Does your child keep seemingly worthless stuff around and treat it like treasure? My daughter does. She has candy wrappers from last Valentine's Day stuffed in her purse. And as a somewhat-defeated clean freak trying to hang onto my last shred of tidiness dignity, it has made me darn near batty knowing she has these in her possession.
The one time I actually attempted to clean up her precious treasures, I was chastised and beaten with the guilty stick for days. It got to the point where I almost believed that I deserved it.
Anyhow, keeping things for longer than they are meant to be treasured seems to be my daughter's forte, but this woman might have her beat.
Prena Thomas of Lakeland, Florida made a snowball back in 1977 when there was a freak snow fall, put it in her freezer, and never let that frozen sucker melt.
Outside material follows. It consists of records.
(** A job that goes well: one minute to transcribe two minutes of audio. *)
Definition good : JobWorld :=
  {| probe := Ok "<ffprobe>"; audioExists := true; whisperRun := Ok tt;
     artifact := Ok "<whisper>"; elapsedMs := 60000 |}.

(** The same job, with a clock that does not advance. *)
Definition instant : JobWorld :=
  {| probe := Ok "<ffprobe>"; audioExists := true; whisperRun := Ok tt;
     artifact := Ok "<whisper>"; elapsedMs := 0 |}.

(** The container records no duration. *)
Definition unmeasured : JobWorld :=
  {| probe := Ok "<ffprobe: no duration>"; audioExists := true; whisperRun := Ok tt;
     artifact := Ok "<whisper>"; elapsedMs := 60000 |}.

(** ffprobe is missing; whisper works. *)
Definition unprobed : JobWorld :=
  {| probe := Throw "ffprobe: not found"; audioExists := true; whisperRun := Ok tt;
     artifact := Ok "<whisper>"; elapsedMs := 60000 |}.

(** whisper crashes. *)
Definition bad : JobWorld :=
  {| probe := Ok "<ffprobe>"; audioExists := true; whisperRun := Throw "exit code 1";
     artifact := Throw "ENOENT"; elapsedMs := 500 |}.

(** The job at position [failing] crashes, the others go well; the jobs of
    a group settle last first. *)
Definition world (reached : list string) (failing : nat) : World :=
  {| listing := fun _ => reached;
     mkdirOutput := Ok tt;
     jobWorld := fun i => if Nat.eqb i failing then bad else good;
     choose := fun _ n => n;
     batchElapsedMs := 181500;
     writeReport := Ok tt;
     writeSummary := Ok tt |}.

Definition options (c : Z) (flag : JsValue) : Options :=
  {| opt_modelSize := None; opt_language := None; opt_device := None;
     opt_verbose := None; opt_concurrency := Some c; opt_outputDir := None;
     opt_continueOnError := flag |}.
Lemma quiet_announceCalls (ctx : ToolContext) (calls : list ToolCall) :
  preserves Quiet (announceCalls rt ctx calls).
Proof. induction calls as [| tc calls IH]; simpl; frame. Qed.

Lemma quiet_forwardBefore (start : Z) (s : Scan) : preserves Quiet (forwardBefore start s).
Proof. unfold forwardBefore. frame. Qed.

Lemma quiet_scanDelta (text : string) (s : Scan) : preserves Quiet (scanDelta text s).
Proof.
  unfold scanDelta, scanThinkOpen, scanToolCall.
  pose proof quiet_forwardBefore. frame.
Qed.

Lemma quiet_finishDelta (chunk : ChatStreamChunk) (s : Scan) :
  preserves Quiet (finishDelta rt chunk s).
Proof. unfold finishDelta. pose proof quiet_parseToolCallTags. frame. Qed.

Lemma quiet_settleDelta (chunk : ChatStreamChunk) (s : Scan) :
  preserves Quiet (settleDelta rt chunk s).
Proof. unfold settleDelta. pose proof quiet_finishDelta. frame. Qed.

End QuietCode.

#[export] Hint Resolve quiet_parseToolCallTags quiet_runSemanticPipeline
  quiet_autoSemanticStep quiet_handleToolCalls quiet_callsOrAnswer quiet_announceCalls
  quiet_scanDelta quiet_settleDelta : frame.

(** ** Two weaker relations: one for the trace, one for the counters *)

#[export] Instance Mild_Frame : Frame Mild.
Proof.
  split.
  - intro st. split; auto.
    exists []. rewrite app_nil_r. simpl. rewrite plusUsage_zero_r. auto.
  - intros a b c [[e1 [T1 [F1 U1]]] C1] [[e2 [T2 [F2 U2]]] C2].
    split; try congruence.
    exists (e1 ++ e2). repeat split.
    + now rewrite T2, T1, app_assoc.
    + apply Forall_app; auto.
    + now rewrite U2, U1, usageSum_app, plusUsage_assoc.
Qed.

#[export] Instance Steady_Frame : Frame Steady.
Proof.
  split.
  - intro st. split; auto.
  - intros a b c [C1 R1 L1 S1] [C2 R2 L2 S2]. split; try congruence; lia.
Qed.
Lemma sticky_shift n u m a : Sticky n u m -> Sticky n (u + IZR (2 ^ n * a)) (m + 2 ^ n * a).
Proof.
  intros H k; destruct (H (k - a)) as [H1 H2].
  rewrite Z.mul_sub_distr_l, minus_IZR in H1, H2.
  split; [rewrite <- Z.le_sub_le_add_r, <- H1|rewrite <- Z.le_add_le_sub_r in H2; rewrite <- H2];
    split; lra.
Qed.

Lemma sticky_opp n u m : Sticky n u m -> Sticky n (- u) (- m).
Proof.
  intros H k; destruct (H (- k)) as [H1 H2].
  rewrite Z.mul_opp_r, opp_IZR in H1, H2.
  split; split; intros.
  - enough (m <= - (2 ^ n * k)) by lia; apply H2; lra.
  - enough (u <= - IZR (2 ^ n * k))%R by lra; apply H2; lia.
  - enough (- (2 ^ n * k) <= m) by lia; apply H1; lra.
  - enough (- IZR (2 ^ n * k) <= u)%R by lra; apply H1; lia.
Qed.

Lemma sticky_double n u m : 0 <= n -> Sticky n u m -> Sticky (n + 1) (2 * u) (2 * m).
Proof.
  intros Hn H k; destruct (H k) as [H1 H2].
  rewrite (pow2_split n 1) by lia; change (2 ^ 1) with 2.
  replace (2 ^ n * 2 * k) with (2 * (2 ^ n * k)) by ring; rewrite mult_IZR.
  split; split; intros.
  - enough (2 ^ n * k <= m) by lia; apply H1; lra.
  - enough (IZR (2 ^ n * k) <= u)%R by lra; apply H1; lia.
  - enough (m <= 2 ^ n * k) by lia; apply H2; lra.
  - enough (u <= IZR (2 ^ n * k))%R by lra; apply H2; lia.
Qed.

(** Sticky right shift: drop [s] bits, keep a one in the last place when one
    of them was set. *)
Definition srs (m s : Z) : Z := Z.lor (m / 2 ^ s) (b2z (tst (m mod 2 ^ s))).

Lemma srs_cmp m s k : 0 <= m -> 0 <= s ->
  (2 * k <= srs m s <-> 2 * k * 2 ^ s <= m) /\ (srs m s <= 2 * k <-> m <= 2 * k * 2 ^ s).
Proof.
  intros Hm Hs; pose proof (pow2_pos s Hs) as Hp; unfold srs, tst.
  rewrite lor_b2z by (apply Z.div_pos; lia).
  pose proof (Z.div_mod m (2 ^ s)) as E; pose proof (Z.mod_pos_bound m (2 ^ s) Hp).
  set (q := m / 2 ^ s) in *; set (r := m mod 2 ^ s) in *; clearbody q r.
  destruct (Z.eqb_spec r 0); cbn [negb]; [nia|].
  assert (Hq : q = 2 * (q / 2) \/ q = 2 * (q / 2) + 1) by divmod.
  set (h := q / 2) in *; clearbody h. nia.
Qed.

Lemma srs_nonneg m s : 0 <= m -> 0 <= s -> 0 <= srs m s.
Proof. intros; destruct (srs_cmp m s 0) as [[_ H1] _]; auto; apply H1; lia. Qed.

Lemma sticky_srs n u m s :
  1 <= n -> 0 <= m -> 0 <= s -> Sticky n u m -> Sticky n (u * bpow (- s)) (srs m s).
Proof.
  intros Hn Hm Hs H k.
  replace (2 ^ n * k) with (2 * (2 ^ (n - 1) * k))
    by (rewrite (pow2_split 1 (n - 1) n) by lia; change (2 ^ 1) with 2; ring).
  destruct (srs_cmp m s (2 ^ (n - 1) * k)) as [C1 C2]; auto; rewrite C1, C2.
  replace (2 * (2 ^ (n - 1) * k) * 2 ^ s) with (2 ^ n * (k * 2 ^ s))
    by (rewrite (pow2_split 1 (n - 1) n) by lia; change (2 ^ 1) with 2; ring).
  destruct (H (k * 2 ^ s)) as [H1 H2]; rewrite <- H1, <- H2.
  replace (2 ^ n * (k * 2 ^ s)) with (2 * (2 ^ (n - 1) * k) * 2 ^ s)
    by (rewrite (pow2_split 1 (n - 1) n) by lia; change (2 ^ 1) with 2; ring).
  rewrite (mult_IZR _ (2 ^ s)), <- (bpow_Z s) by lia.
  pose proof (bpow_opp s); pose proof (bpow_pos s); pose proof (bpow_pos (- s)).
  set (c := IZR _); set (a := bpow s) in *; set (b := bpow (- s)) in *.
  assert (X : c = (c * a * b)%R) by (rewrite Rmult_assoc, H0; ring).
  split; split; intros K.
  - apply Rmult_le_reg_r with b; lra.
  - rewrite X; apply Rmult_le_compat_r; lra.
  - apply Rmult_le_reg_r with b; lra.
  - rewrite X; apply Rmult_le_compat_r; lra.
Qed.

(** ** Rounding off three bits *)

(** The integer the emulator keeps after rounding [m] and dropping its guard,
    round and sticky bits. *)
Definition roundoff (rm : rmode) (sn : bool) (m : Z) : Z :=
  if m mod 8 =? 0 then m / 8
  else match rm with
       | RN => (m + 3 + (m / 8) mod 2) / 8
       | RZ => m / 8
       | RU => if sn then m / 8 else m / 8 + 1
       | RD => if sn then m / 8 + 1 else m / 8
       end.

Lemma roundoff_cases rm sn m :
  roundoff rm sn m = m / 8 \/ roundoff rm sn m = m / 8 + 1 /\ m mod 8 <> 0.
Proof.
  unfold roundoff; destruct (Z.eqb_spec (m mod 8) 0); [auto|].
  destruct rm, sn; auto; divmod.
Qed.

Lemma mult8 e k : (IZR k * bpow e)%R = (IZR (8 * k) * bpow (e - 3))%R.
Proof.
  replace e with (e - 3 + 3) at 1 by lia; rewrite bpow_shift by lia.
  f_equal; f_equal; lia.
Qed.

Section RoundSticky.
Variables (lo : option Z) (p e m : Z) (u : R).
Hypothesis p_two : 2 <= p.
Hypothesis e_ok : exp_ok lo e.
Hypothesis m_range : 0 <= m < 2 ^ (p + 3).
Hypothesis m_normal : lo = Some e \/ 2 ^ (p + 2) <= m.
Hypothesis m_sticky : Sticky 2 u m.

Let v := (u * bpow (e - 3))%R.
(* ===== verification/Views.v ===== *)
(** * The two views of data and of the control register

    The C unions and the alias [ieee754_csr] let the code use a datum or the
    register as one word or as fields; here the two views are inverse. *)

From S2P Require Import Prelude Rounding Ieee754 Format.

Lemma of_bits_bits f x : wf f x -> of_bits f (bits f x) = x.
Proof.
  destruct x as [s e m]; intros [He Hm]; cbn [bexp mant] in *; pose proof (fmt_facts f) as FF.
  unfold of_bits, bits; cbn [sign bexp mant].
  assert (P : 2 ^ (WBITS f - 1) = 2 ^ EBITS f * 2 ^ MBITS f)
    by (rewrite <- Z.pow_add_r by lia; f_equal; lia).
  pose proof (pow2_pos (MBITS f) ltac:(lia)) as PM; pose proof (pow2_pos (EBITS f) ltac:(lia)) as PE.
  set (b := b2z s); assert (Hb : b = 0 \/ b = 1) by (unfold b; destruct s; cbn; lia).
  replace (b * 2 ^ (WBITS f - 1) + e * 2 ^ MBITS f + m) with ((b * 2 ^ EBITS f + e) * 2 ^ MBITS f + m)
    by (rewrite P; ring).
  f_equal.
  - rewrite testbit_top by (try replace (WBITS f - 1 + 1) with (1 + (WBITS f - 1)) by lia;
      rewrite ?Z.pow_add_r by lia; change (2 ^ 1) with 2; rewrite ?P; nia).
    rewrite P; unfold b; destruct s; cbn [b2z]; [apply Z.leb_le|apply Z.leb_gt]; nia.
  - rewrite Z.div_add_l, Z.div_small, Z.add_0_r by lia.
    rewrite Z.add_comm, Z.mod_add, Z.mod_small by lia; reflexivity.
  - rewrite Z.add_comm, Z.mod_add, Z.mod_small by lia; reflexivity.
Qed.

Lemma bits_of_bits f b : 0 <= b < 2 ^ WBITS f -> bits f (of_bits f b) = b.
Proof.
  intros Hb; pose proof (fmt_facts f) as FF; unfold of_bits, bits; cbn [sign bexp mant].
  assert (P : 2 ^ (WBITS f - 1) = 2 ^ MBITS f * 2 ^ EBITS f)
    by (rewrite <- Z.pow_add_r by lia; f_equal; lia).
  assert (P2 : 2 ^ WBITS f = 2 * 2 ^ (WBITS f - 1)) by (apply (pow2_split 1); lia).
  rewrite testbit_top by (try replace (WBITS f - 1 + 1) with (WBITS f) by lia; lia).
  pose proof (pow2_pos (MBITS f) ltac:(lia)) as PM; pose proof (pow2_pos (EBITS f) ltac:(lia)) as PE.
  pose proof (Z.div_mod b (2 ^ MBITS f) ltac:(lia)) as D1.
  pose proof (Z.div_mod (b / 2 ^ MBITS f) (2 ^ EBITS f) ltac:(lia)) as D2.
  rewrite Z.div_div, <- P in D2 by lia.
  replace (b2z (2 ^ (WBITS f - 1) <=? b)) with (b / 2 ^ (WBITS f - 1)); [nia|].
  pose proof (pow2_pos (WBITS f - 1) ltac:(lia)).
  destruct (Z.leb_spec (2 ^ (WBITS f - 1)) b); cbn [b2z]; [|apply Z.div_small; lia].
  symmetry; apply Z.div_unique with (b - 2 ^ (WBITS f - 1)); lia.
Qed.

Lemma rm_of_code r : rm_of (rm_code r) = r.
Proof. destruct r; reflexivity. Qed.

Lemma rm_code_of z : 0 <= z < 4 -> rm_code (rm_of z) = z.
Proof.
  intros; assert (z = 0 \/ z = 1 \/ z = 2 \/ z = 3) as [->|[->|[->| ->]]] by lia; reflexivity.
Qed.

Lemma b2z_testbit w k : 0 <= k -> b2z (Z.testbit w k) = (w / 2 ^ k) mod 2.
Proof. intros; rewrite Z.testbit_spec' by lia; destruct (Z.testbit w k); reflexivity. Qed.

Lemma csr_word_of w : 0 <= w < 2 ^ 32 -> csr_word (csr_of w) = w.
Proof.
  intros Hw; unfold csr_word, csr_of, field; cbn [rm sx mx cx pad1 cond nod pad0].
  rewrite rm_code_of, !b2z_testbit by (try apply Z.mod_pos_bound; lia).
  Z.div_mod_to_equations; lia.
Qed.

Lemma csr_of_wf w : csr_wf (csr_of w).
Proof. repeat split; cbn; apply Z.mod_pos_bound; lia. Qed.

Lemma csr_of_word c : csr_wf c -> csr_of (csr_word c) = c.
Proof.
  destruct c as [r s x c p b n q]; intros (Hs & Hx & Hc & Hp & Hq); cbn [sx mx cx pad1 pad0] in *.
  unfold csr_word, csr_of, field; cbn [rm sx mx cx pad1 cond nod pad0].
  assert (Hr : 0 <= rm_code r < 4) by (destruct r; cbn; lia).
  assert (Hb : 0 <= b2z b < 2) by (destruct b; cbn; lia).
  assert (Hn : 0 <= b2z n < 2) by (destruct n; cbn; lia).
  assert (T : forall a d, b2z a = b2z d -> a = d) by (intros [] []; cbn; lia || auto).
  f_equal.
  - rewrite <- (rm_of_code r) at 2; f_equal; Z.div_mod_to_equations; lia.
  - Z.div_mod_to_equations; lia.
  - Z.div_mod_to_equations; lia.
  - Z.div_mod_to_equations; lia.
  - Z.div_mod_to_equations; lia.
  - apply T; rewrite b2z_testbit by lia; Z.div_mod_to_equations; lia.
  - apply T; rewrite b2z_testbit by lia; Z.div_mod_to_equations; lia.
  - Z.div_mod_to_equations; lia.
Qed.

Lemma csr_word_range c : csr_wf c -> 0 <= csr_word c < 2 ^ 32.
Proof.
  destruct c as [r s x c p b n q]; intros (Hs & Hx & Hc & Hp & Hq); cbn [sx mx cx pad1 pad0] in *.
  unfold csr_word; cbn [rm sx mx cx pad1 cond nod pad0].
  destruct r, b, n; cbn [rm_code b2z]; lia.
Qed.

(** the field view and the word view of floating point data and of the
    control register are inverse to each other. *)
Theorem views_inverse f x b w c :
  wf f x -> 0 <= b < 2 ^ WBITS f -> 0 <= w < 2 ^ 32 -> csr_wf c ->
  of_bits f (bits f x) = x /\ bits f (of_bits f b) = b /\
  csr_word (csr_of w) = w /\ csr_of (csr_word c) = c.
Proof. auto using of_bits_bits, bits_of_bits, csr_word_of, csr_of_word. Qed.

Lemma views_inverse_witness :
  of_bits DP (bits DP (one_half DP)) = one_half DP /\ bits DP (of_bits DP 5) = 5 /\
  csr_word (csr_of 0x80000f83) = 0x80000f83 /\ csr_of (csr_word (fcsr s0)) = fcsr s0.
Proof. apply (views_inverse DP (one_half DP) 5 0x80000f83 (fcsr s0)); closed. Defined.

(** Raising and clearing exceptions keeps the register well formed. *)
Lemma raise_wf fl c : 0 <= fl < 2 ^ 5 -> csr_wf c -> csr_wf (raise_csr fl c).
Proof.
  intros Hf (Hs & Hx & Hc & Hp & Hq).
  split; [apply lor_range; auto; lia|split; [exact Hx|split; [apply lor_range; lia|split; assumption]]].
Qed.

Lemma clear_wf c : csr_wf c -> csr_wf (clear_csr c).
Proof. intros (? & ? & ? & ? & ?); repeat split; cbn; lia. Qed.

Lemma flags_range i u o : 0 <= flags i u o < 2 ^ 5.
Proof. unfold flags, INEXACT, UNDERFLOW, OVERFLOW; destruct i, u, o; cbn; lia. Qed.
She has apparently never had a power outage (don't move to Toronto Prena.)
She still has that snowball lovingly packed in her freezer today. Thirty-three years later. Now that's dedication.
When she described her snowball was like 'a pet' I caught a glimpse of my daughter in this woman and suddenly I no longer cared about the candy wrapper treasures being garbage. I'm maybe a little more worried about her anthropomorphizing those treasures, but really: if she loves it, let her have it.
Respecting other people's treasures is too important a lesson to be lost. Thanks for reminding me, Prena.